Erlam tossed the weapon on to his desk. “Why the hell not? Someone’s got to stop them.”
Cold-blooded murder against the survival of the Ree’hd— there was really no question as to where Zeitman’s sympathies should lie, but because it was not an expedient to which he himself would have resorted he found it difficult to accept the casual slaughter of his own kind.
He turned away from Erlam and looked down at the wrecked ship. “What happened Dan? That freighter?”
“That damn freighter. I don’t know if it was a missile or bad navigation. It doesn’t matter now. What matters is that most people crammed inside it survived. The ship blew out within minutes of crashing down, but by that time Terming had received its first and last consignment of hysterical, angry refugees from Alcayd, a very unpleasant world crawling with crabs where they had no inclination to remain. It took precisely one hour for the news they carried to spread from ship to the edges of Terming. By that time the fire had spread phenomenally fast, and there was no one willing to fight it. They were all too busy running. They reacted in every way I hoped they wouldn’t. They completely panicked. A lot of them wanted to get to the landing-site and get a ship home—those that came from nice worlds in this sector, who had least reason to feel they needed to move to safer lodgings in the Galaxy. A few of them may have made it off-world. I doubt it. They evacuated Terming like gas into a vacuum. Christ only knows how many are out there in the surrounding lands now.
“It seemed the right thing to do, Robert. Can you believe that? It seemed the right thing to do, to go out there and kill them. And I wasn’t the only one.”
“If you were so convinced of your extermination rights, why stop? Why leave off?”
“Too many of them.

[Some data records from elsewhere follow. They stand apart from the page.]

(** A new block at the end. *)
Lemma push_step c b :
  out_wf c -> used b <= size b ->
  let c' := set_reply c (reply c ++ [Some b]) (reply_bytes c + size b) in
  out_wf c' /\ pending c' = pending c ++ data b /\ above c c'.
Proof.
  intros W Hu. cbv zeta. pose proof (ow_bytes _ W) as Hs.
  assert (out_wf (set_reply c (reply c ++ [Some b]) (reply_bytes c + size b)) /\
    pending (set_reply c (reply c ++ [Some b]) (reply_bytes c + size b)) = pending c ++ data b) as [H1 H2].
  { apply list_step; [done| | | |].
    - apply Forall_app. split; [apply W|]. by repeat constructor.
    - rewrite sizes_app. simpl. lia.
    - rewrite blocks_app. unfold blocks. simpl. by rewrite app_nil_r.
    - intros b' r ->. simpl. eexists _, _. split; [done|lia]. }
  split; [done|]. split; [done|]. intros i Hi. split; [done|]. simpl. apply lookup_lt_Some in Hi.
  by rewrite take_app_le by lia.
Qed.

(** The outcome of adding [s] to the output at a cost of at most [k] bytes of
    blocks: it is appended to what is pending, unless the client stops
    accepting output on the way; then a prefix of it is. *)
Definition appends (k : Z) (c : client) (r : option client) (s : bytes) : Prop :=
  exists c' sent rest, r = Some c' /\ out_wf c' /\ evolve c c' /\ above c c' /\ reply_bytes c' <= reply_bytes c + k /\
    s = sent ++ rest /\ pending c' = pending c ++ sent /\
    (rest = [] \/ accepts c' = false) /\ (accepts c = false -> sent = []).

Lemma closed_step c c' s k :
  out_wf c' -> evolve c c' -> above c c' -> reply_bytes c' <= reply_bytes c + k -> pending c' = pending c ++ s ->
  reply_bytes c' < SIZE_MAX - 1024 * 64 -> accepts c = true ->
  appends k c (closeClientOnOutputBufferLimitReached c') s.
Proof.
  intros W He Ha Hk Hp Hf Hacc. destruct (close_limit_spec c' Hf) as (c2 & -> & Hs & He2).
  destruct (same_out_wf _ _ Hs W) as [W2 P2]. pose proof Hs as (_ & _ & _ & Hs4).
  exists c2, s, []. split_and!; try done.
  - by eapply evolve_trans.
  - eapply above_trans; [done|]. by apply same_out_above.
  - lia.
  - by rewrite app_nil_r.
  - by rewrite P2.
  - by left.
  - congruence.
Qed.

Lemma list_spec c s :
  out_wf c -> fits c (cost s) -> accepts c = true -> has c CLIENT_CLOSE_AFTER_REPLY = false ->
  appends (cost s) c (_addReplyProtoToList c s) s.
Proof.
  intros W Hf Hacc Hc. unfold _addReplyProtoToList. rewrite Hc. pose proof slack_nonneg as Hsl.
  unfold fits, cost in *.
  assert (exists c1 s1 s2, fill_tail c s = (c1, s2) /\ s = s1 ++ s2 /\ out_wf c1 /\ evolve c c1 /\ above c c1 /\
      reply_bytes c1 = reply_bytes c /\ pending c1 = pending c ++ s1) as (c1 & s1 & s2 & -> & Hs & W1 & He1 & Ha1 & Hr1 & Hp1).
  { unfold fill_tail. destruct (tail_block (reply c)) as [t|] eqn:Ht.
    - cbv zeta. set (k := Z.to_nat _). eexists _, (take k s), _. split; [done|].
      assert (used (mk_block (size t) (data t ++ take k s)) <= size t) as Hu.
      { unfold used in *. simpl. rewrite zlen_app, zlen_take_min. subst k.
        pose proof (tail_block_split _ _ Ht) as Hl. pose proof (ow_blocks _ W) as Hb. rewrite Hl in Hb.
        apply Forall_app in Hb as [_ Hb]. apply Forall_cons in Hb as [Hb _]. simpl in Hb. unfold used in Hb.
        destruct (_ >=? _) eqn:E; lia. }
      destruct (tail_step c t (mk_block (size t) (data t ++ take k s)) (take k s) W Ht eq_refl Hu) as (H1 & H2 & H3).
      cbn [size] in H1, H2, H3. replace (reply_bytes c + size t - size t) with (reply_bytes c) in * by lia.
      split_and!; try done; [by rewrite take_drop|]. split; [apply grows_refl|done].
    - exists c, [], s. split_and!; try done; [apply evolve_refl|by rewrite app_nil_r]. }
  destruct (Z.eqb_spec (zlen s2) 0) as [H0|H0]; cbn [negb].
  - apply zlen_0_inv in H0. subst s2. rewrite app_nil_r in Hs. subst s1.
    exists c1, s, []. rewrite app_nil_r. split_and!; try done; [pose proof (zlen_nonneg s); unfold PROTO_REPLY_CHUNK_BYTES; lia|by left|congruence].
  - set (n := if _ <? _ then _ else _).
    assert (zlen s2 <= n <= zlen s + PROTO_REPLY_CHUNK_BYTES) as Hn.
    { rewrite Hs, zlen_app. pose proof (zlen_nonneg s1). pose proof (zlen_nonneg s2). unfold n, PROTO_REPLY_CHUNK_BYTES. destruct (Z.ltb_spec (zlen s2) (16 * 1024)); lia. }
    pose proof (usable_range n) as Hus.
    destruct (push_step c1 (mk_block (usable n) s2) W1) as (W2 & Hp2 & Ha2); [unfold used; simpl; lia|]. cbn [size data] in *.
    apply closed_step; try done.
    + eapply above_trans; done.
    + simpl. lia.
    + by rewrite Hp2, Hp1, Hs, app_assoc.
    + simpl. lia.
Qed.

Lemma buffer_spec c s c' :
  out_wf c -> accepts c = true -> has c CLIENT_CLOSE_AFTER_REPLY = false -> _addReplyToBuffer c s = Some c' ->
  appends (cost s) c (Some c') s.
Proof.
  intros W Hacc Hc. unfold _addReplyToBuffer. rewrite Hc. pose proof slack_nonneg as Hsl. pose proof (zlen_nonneg s) as Hs.
  destruct (zlen (reply c) >? 0) eqn:Hr; [done|]. destruct (zlen s >? _) eqn:Hl; [done|]. intros [= <-].
  assert (reply c = []) as Er. { apply zlen_0_inv. pose proof (zlen_nonneg (reply c)). lia. }
  exists (set_obuf c (obuf c ++ s)), s, [].
  assert (out_wf (set_obuf c (obuf c ++ s))) as W'.
  { destruct W as [W1 W2 W3 W4]. split; simpl; [done|done| |rewrite zlen_app; lia].
    unfold first_len in *. simpl. rewrite Er in *. rewrite zlen_app. pose proof (zlen_nonneg (obuf c)).
    destruct (Z.eqb_spec (zlen (obuf c)) 0), (Z.eqb_spec (zlen (obuf c) + zlen s) 0); lia. }
  split_and!; try done.
  - split; [apply grows_refl|done].
  - intros i. by rewrite Er.
  - simpl. unfold cost, PROTO_REPLY_CHUNK_BYTES. lia.
  - by rewrite app_nil_r.
  - apply pending_app; [done|done|]. unfold queued. simpl. rewrite Er. unfold blocks. simpl. by rewrite !app_nil_r.
  - by left.
  - congruence.
Qed.

Lemma prepare_accepts c : accepts (prepareClientToWrite c).1 = accepts c.
Proof.
  unfold prepareClientToWrite. destruct (has c (Z.lor CLIENT_LUA _)); [done|]. destruct (has c CLIENT_CLOSE_ASAP); [done|].
  destruct (has c _); [done|]. destruct (_ && _); [done|]. destruct (negb (conn c)); [done|]. cbn [fst].
  destruct (negb _ && _); [|done]. unfold clientInstallWriteHandler. destruct (_ && _); [|done].
  assert (forall m, Z.land CLIENT_PENDING_WRITE m = 0 -> has (add_flag c CLIENT_PENDING_WRITE) m = has c m) as H.
  { intros m Hm. unfold has. simpl. by rewrite Z.land_lor_distr_l, Hm, Z.lor_0_r. }
  unfold accepts. rewrite !H by (vm_compute; reflexivity). done.
Qed.

Lemma cost_pos s : 0 < cost s.
Proof. unfold cost, PROTO_REPLY_CHUNK_BYTES. pose proof slack_nonneg. pose proof (zlen_nonneg s). lia. Qed.

(** A client that has its output refused. *)
Lemma appends_refused k c c' s :
  0 <= k -> out_wf c -> same_out c c' -> evolve c c' -> accepts c = false -> appends k c (Some c') s.
Proof.
  intros Hk W Hs He Ha. destruct (same_out_wf _ _ Hs W) as [W' P']. pose proof Hs as (_ & _ & _ & Hr).
  exists c', [], s. rewrite app_nil_r. split_and!; try done; [by apply same_out_above|lia|].
  right. by apply (accepts_grows c c').
Qed.
(* ===== verification/Resp.v ===== *)
(** * networking.c: the input of a client

    The query buffer is parsed incrementally: a request is either inline (one
    line, split by sdssplitargs) or a multibulk request, whose state between
    two reads is the type of the request, the number of arguments still
    expected, the length of the current one and the arguments read so far.

    [in_client] has the fields of the client the input functions use; the
    replies the parser queues are operations of the reply component.  The
    execution of a command is a parameter: it gets the flags and the arguments
    and tells the command, the flags after it, whether processCommand returned
    C_OK and whether the client was freed; [executed] records the commands.

    The theorems: however a stream of requests is cut into reads, exactly its
    commands are executed, in order; for a master, the bytes handed to the
    sub-replicas are exactly those of the commands applied; whatever the
    input, no assertion fails, and a client that is stopped, as after a malformed
    request, executes nothing more. *)

From S2P Require Import Prelude Util Sds Reply.

Definition CLIENT_MULTI : Z := Z.shiftl 1 3.
Definition CLIENT_BLOCKED : Z := Z.shiftl 1 4.
Definition CLIENT_ASKING : Z := Z.shiftl 1 9.
Definition CLIENT_REPLY_SKIP_NEXT : Z := Z.shiftl 1 23.
Definition CLIENT_PENDING_COMMAND : Z := Z.shiftl 1 30.
Definition CLIENT_TRACKING_CACHING : Z := Z.shiftl 1 36.
Definition CLIENT_PROTOCOL_ERROR : Z := Z.shiftl 1 39.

Anyway, it’s all pointless now. We’ve not only destroyed ourselves, we’ve destroyed t
he Ree’hd, the whole bit.”
“You can’t know that for a fact, Dan,” said Zeitman. He was thinking of a circle of dead humans up in the highlands. He was thinking of a Pianhmar “statue” that had thought-killed three city Ree’hd. The creature might still be sitting there, beneath its canopy. Complacent, eyes closed, wondering, perhaps, why Robert Zeitman had run from it when it had allowed him to live.
He felt angry at himself, and perhaps there was bitterness too, but he shook the feeling off and told Erlam about the humans that he and Susanna had come across in the Pianhmar sphere, and he told him, too, about the humans he had seen as he had flown into Terming, an hour or so before. It had been difficult to see in the darkness, even with the reddish glow cast across everything by the brighter flames, but he had seen, he was sure, hundreds of human shapes, squatting on the ground, motionless. “If I were you Dan, I’d take a look outside the city walls before you start jumping to too many conclusions.”
“Conclusions!” snapped Erlam. He sat down behind his desk and picked up the vaze. “Conclusions,” he repeated. Looking up at Zeitman he said, “This is the conclusion, Robert. And what a lousy end. I had hoped… I really had hoped that we could have had orderly withdrawal from Ree’hdworld over the span of several years. I would have really pushed for that.”
“I know,” said Zeitman.
“Times change,” said Erlam, sinking deeper into melancholy. “I hated every damn human in the city this morning. I hated with my heart, with my guts, a real gut hate. When I went out there, in the darkness with those others, shooting with total indiscrimination into those panicking imbeciles, I had only one thought. Get as many as possible now so we have fewer to hunt down later. Robert, I don’t care about the people on this world. There are too many of us. I do care about me, and I care about the planet. Since I myself have no future I’m directing my talent for orderliness towards the total elimination of human life from Ree’hdworld.”